Elliot Wood joined NHPR’s All Things Considered Host Peter Biello to talk about the project.
(Below is a lightly edited transcript of the interview.)
So what was it like to not have an in-person Pride this year?
It was it was hard at times for a lot of people, I think. But even though it was a little discouraging in that many of the events in New England were canceled, we were still able to hold a lot of them online. But we all recognize that Pride is something we can celebrate year round, whether that is in-person or online. You can still be proud and celebrate your queer identity.
So tell us about this pandemic and what it's like. Is this pandemic a particularly hard time for the LGBTQ+ community? And if so, how?
Yes, it is definitely difficult. So New Hampshire, as a more rural state, it is tricky to gather the queer community together, even not in the midst of a pandemic. So not being able to hold events in person and make those face-to-face connections made us really rely heavily on Zoom and the Internet, and ways that we can have events online and still celebrate Pride and everything that goes along with that. And that's part of why we wanted to start more programs where people can be involved no matter where they are in the state.
So tell us a little more about Queer 101. Where did this idea come from?
We wanted to have a reoccurring event weekly where people had an opportunity to have access to more educational materials. So we created Queer 101 where participants can learn a wide variety of information focusing on LGBTQIA topics. And every Tuesday we will pick a new topic to discuss, like how to be a stronger ally to the queer community, pronoun do's and don'ts, resources for queer folks that live in New Hampshire, vocabulary, history, and so much more than that.
And is this program designed for queer people themselves? Is it more for straight people who want to be better allies? Who's the primary audience for this?

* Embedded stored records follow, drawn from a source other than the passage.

(** ** Where the spec and the code part *)

(** C4 as stated fails: close store leaves a state object in which
    storeIsOpen is present and false, and on it the session-start callback
    remembers nothing: the engine memory has no isOpen afterwards and the
    callback performed no effect. *)
Lemma session_start_skips_false_storeIsOpen :
  convoState (snd (handleTurn (demoEngine false) (turn "close store") (demoWorld ∅ ∅)))
    !! "c1" = Some {[ "storeIsOpen" := JBool false ]} ∧
  ({[ "storeIsOpen" := JBool false ]} : BotState) !! "storeIsOpen" = Some (JBool false) ∧
  fst (OnSessionStartCallback (turn "shop")
         (demoWorld {[ "storeIsOpen" := JBool false ]} ∅)) = Return tt ∧
  curMemories (memoryManager
    (snd (OnSessionStartCallback (turn "shop")
            (demoWorld {[ "storeIsOpen" := JBool false ]} ∅)))) !! "isOpen" = None ∧
  trace (snd (OnSessionStartCallback (turn "shop")
                (demoWorld {[ "storeIsOpen" := JBool false ]} ∅))) = [].
Proof. repeat split; vm_compute; reflexivity. Qed.

(** C5 as stated fails: a completed session whose result value is the empty
    string persists it, and the history turn that follows does not echo it
    but answers with the word nothing. *)
Lemma empty_result_not_echoed_by_history :
  prevMemories (memoryManager (demoWorld ∅ {[ "purchaseItem" := "" ]}))
    !! "purchaseItem" = Some "" ∧
  convoState (snd (OnSessionEndCallback (turn "bye") COMPLETED None
                     (demoWorld ∅ {[ "purchaseItem" := "" ]}))) !! "c1"
    = Some {[ "usingConversationLearner" := JBool false;
              "purchasedItem" := JString "" ]} ∧
  sent (trace (snd (handleTurn (demoEngine false) (turn "history")
                      (snd (OnSessionEndCallback (turn "bye") COMPLETED None
                              (demoWorld ∅ {[ "purchaseItem" := "" ]}))))))
    = ["Thanks for shopping."; "You bought nothing"] ∧
  "You bought nothing" ≠ "You bought " +:+ "".
Proof. repeat split; vm_compute; (reflexivity || discriminate). Qed.

(** ** The further properties at concrete turns *)

Lemma delegated_turn_goes_to_engine_witness :
  ∃ w',
    handleTurn (demoEngine false) (turn "close store")
      (demoWorld {[ "usingConversationLearner" := JBool true;
                    "storeIsOpen" := JBool true ]} ∅) = (Return tt, w') ∧
    trace w' = [EvRecognize (turn "close store"); EvSendResult "action"] ∧
    stored w' "c1" "storeIsOpen" = JBool true.
Proof.
  destruct (delegated_turn_goes_to_engine (demoEngine false) (turn "close store")
              (demoWorld {[ "usingConversationLearner" := JBool true;
                            "storeIsOpen" := JBool true ]} ∅)
              {[ "usingConversationLearner" := JBool true;
                 "storeIsOpen" := JBool true ]}
              ltac:(evaluate) ltac:(evaluate) ltac:(evaluate))
    as (w' & result & Hrun & Hres & Htrace & _ & _ & _ & Hstore & _).
  exists w'. split; [exact Hrun|]. split.
  - rewrite Htrace, Hres. reflexivity.
  - unfold stored. rewrite Hstore. evaluate.
Defined.

Lemma non_message_activity_ignored_witness :
  handleTurn (demoEngine false)
    {| activity := {| type := "conversationUpdate"; text := Some "shop";
                      conversation := "c1" |} |}
    (demoWorld ∅ ∅)
  = (Return tt, bound "c1" (demoWorld ∅ ∅)).
Proof.
  apply (non_message_activity_ignored (demoEngine false)
           {| activity := {| type := "conversationUpdate"; text := Some "shop";
                             conversation := "c1" |} |}
           (demoWorld ∅ ∅) ∅
           ltac:(evaluate) ltac:(evaluate) ltac:(evaluate) ltac:(discriminate)).
Defined.

Lemma session_end_not_completed_only_resets_witness :
  ∃ w',
    OnSessionEndCallback (turn "bye") (OtherEndState 0) None
      (demoWorld {[ "purchasedItem" := JString "hat" ]} {[ "purchaseItem" := "scarf" ]})
      = (Return tt, w') ∧
    trace w' = [EvSetState "c1" "usingConversationLearner" (JBool false)] ∧
    stored w' "c1" "purchasedItem" = JString "hat".
Proof.
  destruct (session_end_not_completed_only_resets (turn "bye") (OtherEndState 0) None
              (demoWorld {[ "purchasedItem" := JString "hat" ]}
                 {[ "purchaseItem" := "scarf" ]})
              {[ "purchasedItem" := JString "hat" ]}
              ltac:(evaluate) ltac:(discriminate))
    as (w' & Hrun & Htrace & _ & _ & Hitem & _).
  exists w'. split; [exact Hrun|]. split; [exact Htrace|].
  etransitivity; [exact Hitem|evaluate].
Defined.

Lemma session_end_frame_witness :
  ∃ w',
    OnSessionEndCallback (turn "bye") COMPLETED None
      (demoWorld {[ "storeIsOpen" := JBool true ]} {[ "purchaseItem" := "scarf" ]})
      = (Return tt, w') ∧
    stored w' "c1" "storeIsOpen" = JBool true.
Proof.
  destruct (session_end_frame (turn "bye") COMPLETED None
              (demoWorld {[ "storeIsOpen" := JBool true ]}
                 {[ "purchaseItem" := "scarf" ]})
              {[ "storeIsOpen" := JBool true ]} ltac:(evaluate))
    as (w' & Hrun & Hkeep & _).
  exists w'. split; [exact Hrun|].
  etransitivity;
    [exact (Hkeep "storeIsOpen" ltac:(discriminate) ltac:(discriminate))|evaluate].
Defined.

Lemma completed_session_without_item_erases_purchase_witness :
  ∃ w1 w2,
    OnSessionEndCallback (turn "bye") COMPLETED None
      (demoWorld {[ "purchasedItem" := JString "hat" ]} ∅) = (Return tt, w1) ∧
    stored w1 "c1" "purchasedItem" = JNull ∧
    handleTurn (demoEngine false) (turn "history") w1 = (Return tt, w2) ∧
    trace w2 = trace w1 ++ [EvSendActivity "c1" "You bought nothing"].
Proof.
  apply (completed_session_without_item_erases_purchase (demoEngine false)
           (turn "bye") None (demoWorld {[ "purchasedItem" := JString "hat" ]} ∅)
           {[ "purchasedItem" := JString "hat" ]} (turn "history")
           ltac:(evaluate) ltac:(evaluate) ltac:(evaluate) ltac:(evaluate)
           ltac:(evaluate) ltac:(evaluate)).
Defined.

Lemma handleTurn_touches_one_conversation_witness :
  convoState (snd (handleTurn (demoEngine false) (turn "open store")
                     (demoWorld ∅ ∅))) !! "c2"
  = convoState (demoWorld ∅ ∅) !! "c2".
Proof.
  apply (handleTurn_touches_one_conversation (demoEngine false) (turn "open store")
           (demoWorld ∅ ∅) "c2" ltac:(discriminate)).
Defined.

Lemma local_turn_keeps_purchasedItem_witness :
  stored (snd (handleTurn (demoEngine false) (turn "shop")
                 (demoWorld {[ "purchasedItem" := JString "hat" ]} ∅)))
    "c1" "purchasedItem" = JString "hat".
Proof.
  destruct (local_turn_keeps_purchasedItem (demoEngine false) (turn "shop")
              (demoWorld {[ "purchasedItem" := JString "hat" ]} ∅)
              {[ "purchasedItem" := JString "hat" ]}
              ltac:(evaluate) ltac:(evaluate) ltac:(evaluate)) as [Hitem _].
  etransitivity; [exact (Hitem "c1")|evaluate].
Defined.

Lemma local_turn_without_shop_keeps_memory_witness :
  memoryManager (snd (handleTurn (demoEngine false) (turn "open store")
                        (demoWorld ∅ {[ "purchaseItem" := "hat" ]})))
  = memoryManager (demoWorld ∅ {[ "purchaseItem" := "hat" ]}).
Proof.
  apply (local_turn_without_shop_keeps_memory (demoEngine false) (turn "open store")
           (demoWorld ∅ {[ "purchaseItem" := "hat" ]}) ∅
           ltac:(evaluate) ltac:(evaluate) ltac:(evaluate) ltac:(discriminate)).
Defined.

Lemma turn_after_shop_goes_to_engine_witness :
  ∃ w1 w2,
    handleTurn (demoEngine false) (turn "shop") (demoWorld ∅ ∅) = (Return tt, w1) ∧
    handleTurn (demoEngine false) (turn "open store") w1 = (Return tt, w2) ∧
    recognizeCalls (trace w2) = recognizeCalls (trace w1) ++ [turn "open store"] ∧
    convoState w2 = convoState w1.
Proof.
  destruct (turn_after_shop_goes_to_engine (demoEngine false) (turn "shop")
              (turn "open store") (demoWorld ∅ ∅) ∅
              ltac:(evaluate) ltac:(evaluate) ltac:(evaluate) ltac:(evaluate)
              ltac:(evaluate) ltac:(evaluate))
    as (w1 & w2 & Hshop & _ & Hnext & Hcalls & _ & Hstore).
  by exists w1, w2.
Defined.

Lemma turn_after_session_end_is_local_witness :
  ∃ w1,
    OnSessionEndCallback (turn "bye") (OtherEndState 0) None
      (demoWorld {[ "usingConversationLearner" := JBool true ]} ∅) = (Return tt, w1) ∧
    handleTurn (demoEngine false) (turn "open store") w1
      = localCommands (turn "open store") (bound "c1" w1) ∧
    recognizeCalls (trace (snd (handleTurn (demoEngine false) (turn "open store") w1)))
      = recognizeCalls (trace w1).
Proof.
  destruct (turn_after_session_end_is_local (demoEngine false) (turn "bye")
              (OtherEndState 0) None (turn "open store")
              (demoWorld {[ "usingConversationLearner" := JBool true ]} ∅)
              {[ "usingConversationLearner" := JBool true ]}
              ltac:(evaluate) ltac:(evaluate) ltac:(evaluate))
    as (w1 & Hend & Hlocal & _ & Hcalls).
  by exists w1.
Defined.

Lemma store_command_then_shop_witness :
  ∃ w1 w2,
    handleTurn (demoEngine false) (turn "open store") (demoWorld ∅ ∅) = (Return tt, w1) ∧
    handleTurn (demoEngine false) (turn "shop") w1 = (Return tt, w2) ∧
    curMemories (memoryManager w2) = {[ "isOpen" := JBool true ]}.
Proof.
  destruct (store_command_then_shop (demoEngine false) true (turn "open store")
              (turn "shop") (demoWorld ∅ ∅) ∅
              ltac:(evaluate) ltac:(evaluate) ltac:(evaluate) ltac:(evaluate)
              ltac:(evaluate) ltac:(evaluate) ltac:(evaluate) ltac:(evaluate)
              ltac:(evaluate))
    as (w1 & w2 & Hopen & Hshop & Hmem & _).
  exists w1, w2. split; [exact Hopen|]. split; [exact Hshop|].
  rewrite Hmem. evaluate.
Defined.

So our goal is to provide information that can be beneficial to both allies -- it is an ongoing process. People have to recognize that there are always more ways to learn. And a crucial piece to being a strong ally is staying actively engaged to help create a safer environment for LGBTQ people. But we also recognize that it can be difficult for queer Granite Staters to access resources that are relevant to New Hampshire and local to where they live. And we wanted to alleviate some of the struggling, finding that by creating a page where that information will stay up continuously and will always be available to people that are in need of more education or also resources for themselves.
So what do you hope people come out of a Queer 101 session feeling or thinking? What do you hope people get out of it?
We're hoping to just in general, increase the public's awareness to this variety of topics to create a deeper understanding through people's experiences and identities. So people can better open their hearts and their minds to our community, because queer education can be a blind spot to the public. So creating a space where that is the focus makes a really big impact.
To what extent does the LGBTQ+ community struggle with racial inclusion?
I think that the two are definitely closely connected. And that's why we're striving to have intersectional justice within the queer community for queer, trans, Black, Indigenous people of color because it speaks volumes to the adversities that queer and trans people of color face in life. And by acknowledging intersectionality, we at Queen City Pride hope to represent and spread awareness on the differences that members within our community face, not only as a queer person, but also as a queer person of color or a queer woman of color, and sharing how this affects our community and how these characteristics can be combined in a positive way to better create a more just space for queer trans people of color.
So what's the next step in your plans for Queer 101?
Today, we're featuring five ways to be a better ally. And so we have a bunch of information for people that aren't members specifically to the queer community, but want to better support it. And next week, we're focusing on queer trans people of color and shining a light on that. And just the basics. But then also the more in-depth education as well. And why it's really important to highlight that aspect to our queer community now.